- Born: May 18, 1924 Brooklyn, New York
- Died: May 9, 1999 (aged 74) East Patchogue, Long Island
- Education: St. Francis College (B.S.) Polytechnic Institute of Brooklyn (Ph.D.)
- Known for: Effect of radiation on polymers.
- Scientific career
- Fields: Nuclear Engineering
- Workplaces: Brookhaven National Laboratory

= Donald J. Metz =

American nuclear engineer (1924–1999)

Donald J. Metz (May 18, 1924 – May 9, 1999) was an American nuclear engineer at Brookhaven National Laboratory. Metz's research focused on the effects of radiation on polymerization.

==Early life and education==
Metz began his undergraduate education at St. Francis College in 1941, yet it was interrupted by World War II. For three years he was in the infantry in Europe, yet upon his return he once again enrolled in St. Francis College and completed his B.S. in chemistry in 1947. Metz went on to conduct graduate work at the Polytechnic Institute of Brooklyn and was granted an M.S. in 1949, and a Ph.D. in physical chemistry in 1955.

==Career==

===Brookhaven National Laboratory===
In 1954, Metz joined the staff at Brookhaven National Laboratory in the nuclear engineering department. While there he was appointed supervisor of radiation research in the radiation division. By 1972, Metz headed the chemical sciences division in the department of applied sciences. To pursue his interest in science education Dr. Metz relinquished his position in 1985 to become the head of the Office of Educational Programs (OEP). In 1993, Metz retired after having expanded the OEP, oversaw the creation of a new Science Learning Center, and started at Brookhaven, what would become a nationwide educators program at D.O.E. laboratory's.

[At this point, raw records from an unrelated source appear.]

(** [recommendations] is read with [?.] by the card, so it may be absent. *)
Record ResumeJobMatchResult := {
  match_score : number;
  detailed_analysis : MatchAnalysis;
  recommendations : option (list ImprovementSuggestion);
  ai_insights : string;
  confidence_score : number
}.

(** lib/types/resume.ts, the fields the components read. *)
Record ProcessedResume := {
  resume_id : string;
  ai_analysis_scores : option AIAnalysisScores;
  ats_compatibility_score : option number
}.

(** lib/types/job.ts, the field the aggregation reads. *)
Record ProcessedJob := {
  job_id : string;
  job_title : string
}.

(** lib/types/matching.ts *)
Record MatchAnalysisRequest := {
  req_resume_id : string;            (* resume_id *)
  req_job_id : string;               (* job_id *)
  include_recommendations : option bool;
  include_ai_insights : option bool
}.

Record BulkMatchRequest := {
  bulk_resume_id : string;           (* resume_id *)
  job_ids : option (list string);
  max_jobs : option number;
  min_match_score : option number;
  include_detailed_analysis : option bool
}.

End Types.
Import Types.

(** * components/dashboard/resume-analysis.tsx *)

Module ResumeAnalysis.

Definition getScoreColor (value : number) : string :=
  if js_ge value 80 then "text-green-500"
  else if js_ge value 60 then "text-yellow-500"
  else "text-red-500".

Definition getScoreText (value : number) : string :=
  if js_ge value 90 then "Excellent"
  else if js_ge value 80 then "Very Good"
  else if js_ge value 70 then "Good"
  else if js_ge value 60 then "Fair"
  else "Needs Improvement".

(** [aiScores?.overall_score || score || 0] *)
Definition overallScore
    (resumeAnalysis : option ProcessedResume) (score : option number) : number :=
  let aiScores := resumeAnalysis ≫= ai_analysis_scores in
  js_or_default (js_or (overall_score <$> aiScores) score) 0.

(** [analysisData?.ats_compatibility_score || 0] *)
Definition atsScore (resumeAnalysis : option ProcessedResume) : number :=
  js_or_default (resumeAnalysis ≫= ats_compatibility_score) 0.

(** Class of the overall score bar. *)
Definition barColor (overallScore : number) : string :=
  if js_ge overallScore 80 then "bg-green-500"
  else if js_ge overallScore 60 then "bg-yellow-500"
  else "bg-red-500".

(** Width of the overall score bar, in percent:
    [Math.min(100, Math.max(0, overallScore))]. *)
Definition barWidth (overallScore : number) : number :=
  Math_min 100 (Math_max 0 overallScore).

End ResumeAnalysis.

(** * components/dashboard/job-match-card.tsx *)

Module JobMatchCard.

Definition getMatchColor (score : number) : string :=
  if js_ge score 80 then "text-green-500"
  else if js_ge score 60 then "text-yellow-500"
  else "text-red-500".

Definition getMatchBadgeColor (score : number) : string :=
  if js_ge score 80 then "bg-green-500"
  else if js_ge score 60 then "bg-yellow-500"
  else "bg-red-500".

Definition getMatchText (score : number) : string :=
  if js_ge score 90 then "Excellent Match"
  else if js_ge score 80 then "Very Good Match"
  else if js_ge score 70 then "Good Match"
  else if js_ge score 60 then "Fair Match"
  else "Needs Improvement".

(** [r.priority === 'critical' || r.priority === 'high'] *)
Definition isPriority (r : ImprovementSuggestion) : bool :=
  match priority r with
  | critical | high => true
  | _ => false
  end.

(** [matchResult.recommendations?.filter(...) || []] *)
Definition prioritySuggestions
    (matchResult : ResumeJobMatchResult) : list ImprovementSuggestion :=
  match recommendations matchResult with
  | Some rs => List.filter isPriority rs
  | None => []
  end.

(** What the collapsed card shows of a match: the score badge, its label,
    and the priority-issues badge, rendered only when the count is
    positive. *)
Record Header := {
  badgeColor : string;
  badgeScore : number;
  badgeText : string;
  priorityIssues : option nat
}.

Definition header (matchResult : ResumeJobMatchResult) : Header :=
  let n := length (prioritySuggestions matchResult) in
  {| badgeColor := getMatchBadgeColor (match_score matchResult);
     badgeScore := match_score matchResult;
     badgeText := getMatchText (match_score matchResult);
     priorityIssues := if (0 <? n)%nat then Some n else None |}.

End JobMatchCard.

(** * Promises, exceptions and the network

    An asynchronous computation is a state transformer that either fulfils
    with a value or rejects with a reason; state written before a rejection
    stays written. *)

Inductive exn : Type :=
  | Error (message : string)           (* new Error(message) *)
  | TypeError (message : string)       (* fetch's own rejection *)
  | SyntaxError (input : string).      (* JSON parsing of [input] failed *)

Definition ST (S A : Type) : Type := S → (exn + A) * S.

#[global] Instance ST_ret {S} : MRet (ST S) := λ A a s, (inr a, s).

#[global] Instance ST_bind {S} : MBind (ST S) := λ A B f m s,
  match m s with
  | (inl e, s') => (inl e, s')
  | (inr a, s') => f a s'
  end.

#[global] Instance ST_fmap {S} : FMap (ST S) := λ A B f m s,
  match m s with
  | (inl e, s') => (inl e, s')
  | (inr a, s') => (inr (f a), s')
  end.

Definition throw {S A} (e : exn) : ST S A := λ s, (inl e, s).

(** [p.catch(h)], and [try { p } catch (e) { h e }]. *)
Definition catch {S A} (p : ST S A) (h : exn → ST S A) : ST S A := λ s,
  match p s with
  | (inl e, s') => h e s'
  | (inr a, s') => (inr a, s')
  end.

(** [try { p } catch (e) { h e } finally { f }] *)
Definition try_catch_finally {S A}
    (p : ST S A) (h : exn → ST S A) (f : ST S ()) : ST S A := λ s,
  let '(r, s1) := catch p h s in
  match f s1 with
  | (inl e, s2) => (inl e, s2)
  | (inr _, s2) => (r, s2)
  end.

(** Outcome of a computation started in state [s]. *)
Definition outcome {S A} (p : ST S A) (s : S) : exn + A := (p s).1.


(** ** HTTP *)

Record File := { file_name : string; file_content : string }.

Inductive FormValue := FormFile (f : File) | FormString (s : string).

Inductive Body :=
  | NoBody
  | TextBody (s : string)
  | FormData (entries : list (string * FormValue)).

Record Request := {
  url : string;
  method : string;
  headers : list (string * string);
  body : Body
}.

Record Response := { status : Z; text : string }.

(** [response.ok] *)
Definition ok (response : Response) : bool :=
  (200 <=? status response)%Z && (status response <=? 299)%Z.

(** Values handed to [JSON.stringify]. *)
#[warnings="-register-all"]
Inductive JSON :=
  | JUndefined
  | JNull
  | JBool (b : bool)
  | JNumber (n : number)
  | JString (s : string)
  | JArray (items : list JSON)
  | JObject (fields : list (string * JSON)).

(** What the runtime and the deployment provide. *)
Class Platform := {
  (** the reply to the request issued after [n] earlier ones *)
  network : nat → Request → exn + Response;
  (** position, in event-loop order, at which the [i]-th promise handed to
      [Promise.all] settles *)
  settle_rank : nat → nat;
  JSON_stringify : JSON → string;
  Number_toString : number → string;
  URLSearchParams_toString : list (string * string) → string;
  (** [process.env.NEXT_PUBLIC_API_URL || 'http://localhost:8001'] *)
  API_URL : string
}.

(** [response.json()] typed to a DTO: [None] when the body is not JSON. *)
Class FromJSON (T : Type) := json_parse : string → option T.

Abbreviation Net := (ST (list Request)).

Section Runtime.
Context {platform : Platform}.

(** A call is appended to the log of issued requests and answered by the
    network. *)
Definition fetch (request : Request) : Net Response := λ log,
  (network (length log) request, log ++ [request]).

Definition GET (u : string) : Request :=
  {| url := u; method := "GET"; headers := []; body := NoBody |}.

Definition response_text (response : Response) : Net string :=
  mret (text response).

Definition response_json {T} `{FromJSON T} (response : Response) : Net T :=
  match json_parse (text response) with
  | Some data => mret data
  | None => throw (SyntaxError (text response))
  end.

(** ** Promise.all

    The promises handed to [Promise.all] below start their single request
    when they are created, in array order, and write no other state, so
    running them one after the other yields the same log and the same
    settled values.  [Promise.all] fulfils with the values in array order
    and otherwise rejects with the reason of the promise that rejected
    first. *)
Fixpoint settle_all {S A} (ps : list (ST S A)) (s : S) : list (exn + A) * S :=
  match ps with
  | [] => ([], s)
  | p :: ps' =>
      let '(r, s1) := p s in
      let '(rs, s2) := settle_all ps' s1 in
      (r :: rs, s2)
  end.

Definition earlier (a b : nat * exn) : nat * exn :=
  if (b.1 <? a.1)%nat then b else a.

Fixpoint first_rejection {A} (i : nat) (rs : list (exn + A)) : option (nat * exn) :=
  match rs with
  | [] => None
  | inr _ :: rs' => first_rejection (S i) rs'
  | inl e :: rs' =>
      match first_rejection (S i) rs' with
      | Some b => Some (earlier (settle_rank i, e) b)
      | None => Some (settle_rank i, e)
      end
  end.

Definition values {A} (rs : list (exn + A)) : list A :=
  omap (λ r, match r with inr a => Some a | inl _ => None end) rs.

Definition Promise_all {S A} (ps : list (ST S A)) : ST S (list A) := λ s,
  let '(rs, s') := settle_all ps s in
  match first_rejection 0 rs with
  | Some (_, e) => (inl e, s')
  | None => (inr (values rs), s')
  end.

Definition erase {A} (r : exn + A) : exn + () :=
  match r with inl e => inl e | inr _ => inr () end.

(** [Promise.all([a, b, c])] on a tuple of three. *)
Definition Promise_all3 {S A B C}
    (a : ST S A) (b : ST S B) (c : ST S C) : ST S (A * B * C) := λ s,
  let '(ra, s1) := a s in
  let '(rb, s2) := b s1 in
  let '(rc, s3) := c s2 in
  match first_rejection 0 [erase ra; erase rb; erase rc], ra, rb, rc with
  | Some (_, e), _, _, _ => (inl e, s3)
  | None, inr x, inr y, inr z => (inr (x, y, z), s3)
  | None, inl e, _, _ | None, _, inl e, _ | None, _, _, inl e => (inl e, s3)
  end.

End Runtime.

(** * lib/api: the fetch wrappers *)

(** The response shapes the client only passes through, and the JSON views of
    all response shapes. *)
Class Schemas := {
  JobUploadResponse : Type;
  JobSearchResult : Type;
  ImprovedResult : Type;
  ResumeUploadResponse : Type;
  MatchHistory : Type;
  DashboardData : Type;
  BulkAnalysisResult : Type;
  ComparisonAnalysis : Type;
  JobUploadResponse_json :: FromJSON JobUploadResponse;
  JobSearchResult_json :: FromJSON JobSearchResult;
  ImprovedResult_json :: FromJSON ImprovedResult;
  ResumeUploadResponse_json :: FromJSON ResumeUploadResponse;
  MatchHistory_json :: FromJSON MatchHistory;
  DashboardData_json :: FromJSON DashboardData;
  BulkAnalysisResult_json :: FromJSON BulkAnalysisResult;
  ComparisonAnalysis_json :: FromJSON ComparisonAnalysis;
  ProcessedJob_json :: FromJSON ProcessedJob;
  ProcessedResume_json :: FromJSON ProcessedResume;
  ResumeJobMatchResult_json :: FromJSON ResumeJobMatchResult;
  (** the untyped [data] of [getResumeJobs]: its [jobs] property *)
  jobs_json :: FromJSON (option (list ProcessedJob));
  (** the untyped [data] of [uploadJobDescriptions]: its [job_id] property *)
  job_id_json :: FromJSON (list string)
}.
(** The loop body of [read_hashed_link_keys] on an entry with an 8-byte
    address, under a 16-byte seed: it skips the entry, or yields the key
    [compute_key] derives at the shift the entry records. *)
Lemma hashed_link_key_item_derived (seed : KeyData) (entry : TCLKDevEntry) :
  length seed = 16%nat -> length (tclk_extAddr entry) = 8%nat ->
  hashed_link_key_item seed entry
  = if bytes_eqb (tclk_extAddr entry) EUI64_zeros then Ok None
    else Ok (Some (tclk_extAddr entry, txFrmCntr entry, rxFrmCntr entry,
                   compute_key (tclk_extAddr entry) seed
                     (SeedShift_IcIndex entry))).
Proof.
  intros Hs Ha. unfold hashed_link_key_item.
  destruct (bytes_eqb (tclk_extAddr entry) EUI64_zeros); [reflexivity|].
  cbv zeta.
  change (xor_zip (rotate seed (SeedShift_IcIndex entry))
            (tclk_extAddr entry ++ tclk_extAddr entry))
    with (compute_key (tclk_extAddr entry) seed (SeedShift_IcIndex entry)).
  rewrite KeyData_deserialize_16; [reflexivity|].
  unfold compute_key. cbv zeta.
  rewrite xor_zip_length, rotate_length, Hs. unfold twice.
  rewrite length_app, Ha. reflexivity.
Qed.
(** X10: with an empty list of glyphs, the bitmap table cannot be built as
    soon as one code point of the range is not skipped: at the first such
    code point the message of the substitution is printed and [glyphs[0]]
    raises [IndexError]; [total_ram] has already been charged with the size
    of the whole table, and the image has not been read. *)
Theorem no_glyphs_IndexError config img c w :
  (forall c, Config.first_ascii config <= c <= Config.last_ascii config ->
             0 <= c < 1114112) ->
  head (filter (fun c => truthy (Config.chars config)
                         && negb (contains (Config.chars config) c) = false)
               (range (Config.first_ascii config) (Config.last_ascii config + 1)))
    = Some c ->
  makeBitmapsTable config img [] w =
  (Raise IndexError,
   World (total_ram w
          + (Config.last_ascii config - Config.first_ascii config + 1)
            * Config.bytes_width config * Config.bytes_height config)
         (stdout w ++ ["INFO: No glyph for ASCII: " +:+ fmt_d c +:+ ", using substitute"])
         (reads w) (files w)).
Proof.
  intros Hchr Hhead.
  apply head_filter_Some in Hhead as Hsplit. destruct Hsplit as (pre & post & Hl & Hpre).
  assert (Hkept : truthy (Config.chars config)
                  && negb (contains (Config.chars config) c) = false).
  { apply head_Some_elem_of, list_elem_of_filter in Hhead. by destruct Hhead. }
  assert (Hin : forall c', c' ∈ pre ++ c :: post -> 0 <= c' < 1114112).
  { intros c' Hc'. rewrite <- Hl in Hc'. apply elem_of_range in Hc'. apply Hchr. lia. }
  unfold makeBitmapsTable. rewrite Hl.
  unfold bind at 1 2. unfold get_total_ram, set_total_ram. simpl.
  unfold bind at 1. rewrite foldM_app. unfold bind at 1.
  rewrite bitmap_turns_skipped.
  - simpl. unfold bind at 1 2.
    rewrite (runs_chr c); [|apply Hin, elem_of_app; right; left].
    rewrite emit_nil, Hkept. unfold bind at 1. unfold resolve_bitmap. simpl.
    unfold bind, print, first_glyph, raise. simpl. done.
  - apply Forall_forall. intros c' Hc'. split.
    + apply Hin, elem_of_app. by left.
    + rewrite Forall_forall in Hpre. specialize (Hpre c' Hc').
      unfold Build.excluded. by destruct (_ && _).
Qed.

Lemma no_glyphs_IndexError_witness :
  makeBitmapsTable (Config_init Demo.secAC) Demo.sheet [] Demo.w0 =
  (Raise IndexError,
   World 3 ["INFO: No glyph for ASCII: 65, using substitute"] [] []).
Proof.
  apply (no_glyphs_IndexError (Config_init Demo.secAC) Demo.sheet 65 Demo.w0).
  - simpl. lia.
  - reflexivity.
Defined.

Metz also gave two laboratory-wide lectures while at BNL; the 70th Brookhaven Lecture on Radiation and Organic Liquids and the 169th Brookhaven Lecture on Energy Future: A Prime for Secondary School Teachers.

===St. Francis College===
From 1947 to 1976, Metz was a professor of chemistry and physics at St. Francis College. During his tenure, Metz was known to be a devoted professor, so although he worked full-time at Brookhaven National Laboratory, he would teach classes on Saturdays.

==Philanthropy==
A few years after Metz retired in 1993, Donald and Dorothy Metz donated $100,000 to establish a scholarship program for the disabled children of Brookhaven lab employees. Named the Gorman-Metz scholarship in memory of Mr. and Mrs. Metz's parents, the award was given for the first time in March 1997. The awardees have been chosen by the National Center for Disability Services, and the scholarship has been administered by Brookhaven's Diversity Office.

==Awards==
- 1985 Robert A. Leahy Memorial Outstanding Citizenship Award.